SOURCE MATERIAL –
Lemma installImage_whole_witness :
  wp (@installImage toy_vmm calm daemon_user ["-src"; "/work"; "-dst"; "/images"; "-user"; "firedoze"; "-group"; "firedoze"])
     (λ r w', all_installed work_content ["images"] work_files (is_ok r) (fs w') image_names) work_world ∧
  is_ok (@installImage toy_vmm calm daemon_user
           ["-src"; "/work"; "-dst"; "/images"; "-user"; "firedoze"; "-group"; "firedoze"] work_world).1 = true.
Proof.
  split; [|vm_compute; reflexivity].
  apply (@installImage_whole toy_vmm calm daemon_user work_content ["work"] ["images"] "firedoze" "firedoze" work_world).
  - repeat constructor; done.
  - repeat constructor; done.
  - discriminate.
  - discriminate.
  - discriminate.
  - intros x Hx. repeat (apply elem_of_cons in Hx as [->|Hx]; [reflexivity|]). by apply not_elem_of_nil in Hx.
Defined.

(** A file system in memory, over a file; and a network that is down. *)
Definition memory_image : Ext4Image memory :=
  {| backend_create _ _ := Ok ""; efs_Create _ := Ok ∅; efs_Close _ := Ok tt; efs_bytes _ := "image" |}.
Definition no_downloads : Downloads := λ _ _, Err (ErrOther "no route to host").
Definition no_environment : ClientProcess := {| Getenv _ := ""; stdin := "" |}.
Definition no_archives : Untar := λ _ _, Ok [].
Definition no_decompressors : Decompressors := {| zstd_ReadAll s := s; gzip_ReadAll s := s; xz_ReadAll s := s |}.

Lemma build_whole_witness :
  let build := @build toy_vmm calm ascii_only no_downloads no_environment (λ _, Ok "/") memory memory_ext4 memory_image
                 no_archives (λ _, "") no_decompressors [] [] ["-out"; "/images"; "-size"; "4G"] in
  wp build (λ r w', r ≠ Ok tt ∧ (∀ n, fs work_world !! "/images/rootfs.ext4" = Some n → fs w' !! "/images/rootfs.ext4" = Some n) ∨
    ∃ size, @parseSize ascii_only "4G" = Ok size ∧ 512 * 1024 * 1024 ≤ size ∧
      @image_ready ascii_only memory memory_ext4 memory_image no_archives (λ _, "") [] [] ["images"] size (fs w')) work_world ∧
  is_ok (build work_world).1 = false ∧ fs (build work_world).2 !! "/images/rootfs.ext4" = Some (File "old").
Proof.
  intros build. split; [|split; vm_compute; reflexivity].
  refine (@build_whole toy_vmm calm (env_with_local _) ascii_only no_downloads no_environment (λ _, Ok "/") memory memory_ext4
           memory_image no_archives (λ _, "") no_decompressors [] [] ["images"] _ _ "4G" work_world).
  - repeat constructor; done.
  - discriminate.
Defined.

ABOUT THIS TASK – In the entries above, find the line holding "(** A file system" and the line holding "refine (@build_whole toy_vmm"; print both of them and every line between, exactly, and nothing else.

FINISHED EXERCISE –
(** A file system in memory, over a file; and a network that is down. *)
Definition memory_image : Ext4Image memory :=
  {| backend_create _ _ := Ok ""; efs_Create _ := Ok ∅; efs_Close _ := Ok tt; efs_bytes _ := "image" |}.
Definition no_downloads : Downloads := λ _ _, Err (ErrOther "no route to host").
Definition no_environment : ClientProcess := {| Getenv _ := ""; stdin := "" |}.
Definition no_archives : Untar := λ _ _, Ok [].
Definition no_decompressors : Decompressors := {| zstd_ReadAll s := s; gzip_ReadAll s := s; xz_ReadAll s := s |}.

Lemma build_whole_witness :
  let build := @build toy_vmm calm ascii_only no_downloads no_environment (λ _, Ok "/") memory memory_ext4 memory_image
                 no_archives (λ _, "") no_decompressors [] [] ["-out"; "/images"; "-size"; "4G"] in
  wp build (λ r w', r ≠ Ok tt ∧ (∀ n, fs work_world !! "/images/rootfs.ext4" = Some n → fs w' !! "/images/rootfs.ext4" = Some n) ∨
    ∃ size, @parseSize ascii_only "4G" = Ok size ∧ 512 * 1024 * 1024 ≤ size ∧
      @image_ready ascii_only memory memory_ext4 memory_image no_archives (λ _, "") [] [] ["images"] size (fs w')) work_world ∧
  is_ok (build work_world).1 = false ∧ fs (build work_world).2 !! "/images/rootfs.ext4" = Some (File "old").
Proof.
  intros build. split; [|split; vm_compute; reflexivity].
  refine (@build_whole toy_vmm calm (env_with_local _) ascii_only no_downloads no_environment (λ _, Ok "/") memory memory_ext4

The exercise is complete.